Council Member Susie Fleming asked if the annual three percent increase that was also passed when the rate increase was adopted would ever be taken off, and Water Manager Chris Banks said it is unlikely. Banks told the council that nothing in the water business goes down in cost, pointing to regular price increases in water treatment chemicals, equipment, power bills, and other necessary expenses, not to mention regular maintenance costs.
In answer to another question by Fleming, Nesbitt said the Kentucky Infrastructure Authority, which obtains and help administer loans and grants for water and sewer projects, would have refused to fund the work in the Fleming-Neon area.

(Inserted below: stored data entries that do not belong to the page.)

(* ===== verification/Bytes.v ===== *)
(** * Little-endian words in a byte-addressed memory

    A memory is a function from addresses to bytes; [load_le m a n] and
    [store_le m a v n] are the accesses of [n] bytes that the host's memory,
    the interpreter and the shared buffer of the file system have in common. *)

From Stdlib Require Import ZArith Lia Bool.
From stdpp Require Import base numbers functions list.
From S2P Require Import Prelude.

Local Open Scope Z_scope.

Fixpoint load_le (m : Z -> Z) (a : Z) (n : nat) : Z :=
  match n with
  | O => 0
  | S n' => uint 8 (m a) + 2 ^ 8 * load_le m (a + 1) n'
  end.

Fixpoint store_le (m : Z -> Z) (a v : Z) (n : nat) : Z -> Z :=
  match n with
  | O => m
  | S n' => store_le (<[a := uint 8 v]> m) (a + 1) (Z.shiftr v 8) n'
  end.

Lemma load_le_range m a n : 0 <= load_le m a n < 2 ^ (8 * Z.of_nat n).
Proof.
  revert a. induction n as [|n IH]; intros a; [cbn; lia|].
  cbn [load_le]. specialize (IH (a + 1)). pose proof (uint_range 8 (m a)).
  replace (8 * Z.of_nat (S n)) with (8 + 8 * Z.of_nat n) by lia.
  rewrite Z.pow_add_r by lia. change (2 ^ 8) with 256 in *. nia.
Qed.

Lemma store_le_other m a v n b : b < a \/ a + Z.of_nat n <= b -> store_le m a v n b = m b.
Proof.
  revert m a v. induction n as [|n IH]; intros m a v Hb; [done|].
  cbn [store_le]. rewrite IH by lia. by rewrite fn_lookup_insert_ne by lia.
Qed.

Lemma load_le_ext m m' a n :
  (forall b, a <= b < a + Z.of_nat n -> m b = m' b) -> load_le m a n = load_le m' a n.
Proof.
  revert a. induction n as [|n IH]; intros a Hm; [done|].
  cbn [load_le]. rewrite (IH (a + 1)), Hm by (intros; apply Hm || lia; lia). done.
Qed.

Lemma load_store_other m a v n b k :
  b + Z.of_nat k <= a \/ a + Z.of_nat n <= b -> load_le (store_le m a v n) b k = load_le m b k.
Proof. intros. apply load_le_ext. intros. apply store_le_other. lia. Qed.

Lemma load_store_same m a v n : load_le (store_le m a v n) a n = uint (8 * Z.of_nat n) v.
Proof.
  revert m a v. induction n as [|n IH]; intros m a v.
  { change (8 * Z.of_nat 0) with 0. unfold uint. by rewrite Z.mod_1_r. }
  cbn [store_le load_le]. rewrite IH, store_le_other, fn_lookup_insert by lia.
  rewrite uint_uint by lia. replace (8 * Z.of_nat (S n)) with (8 + 8 * Z.of_nat n) by lia.
  unfold uint. rewrite Z.pow_add_r, Z.rem_mul_r, shiftr_div by lia. done.
Qed.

In a related matter at Monday’s meeting, the council learned that bid specifications will be advertised this week for the first phase of improvements to the Fleming-Neon Water Plant. Angelia Smith-Hall, a representative of the planning agency Kentucky River Area Development District, told the council that advertisements for bids would appear in this week’s edition of The Mountain Eagle. Nesbitt, who owns and operates Nesbitt Engineering, that bids would be opened on April 5 at City Hall at 1:30 p.m. Nesbitt also told the council that payment bonds will be required as part of the bid package to ensure that sub-contractors will be paid in the event the main contractor pulls out of the work.
Nesbitt said city will receive a total of $3 million for the project, and will only have to repay $750,000 of that amount. The rest will come from grants.
Councilman James D. Collins asked whether the repeal of the Kentucky Prevailing Wage Law by the Republican led General Assembly would affect work on the water system. Nesbitt said that since much of the financing comes from federal sources, the federal prevailing wage would be in effect.
Mayor Susie Polis addressed questions from citizens about why the city does not get grants to repair buildings in the city. Polis said the council only owns three properties in the city — City Hall, the park/stage area across the street from City Hall, and the now-vacant lot where the old Fleming-Neon Public Library stood. She said the city traded another lot it owned to the Letcher County Library Board for the old library lot and paid $40,000 to have the site for the new Fleming-Neon Library cleared.
Polis said the city cannot get grants to do work on property it does not own, and it is illegal to spend public funds on private property. She said all the other buildings in the city are privately owned and city funds could not be spent to improve them
The council also went into executive session to discuss a personnel matter. After emerging from the closed session, Councilman Collins introduced a motion to either repair the city’s time clock or replace it. His motion was approved unanimously.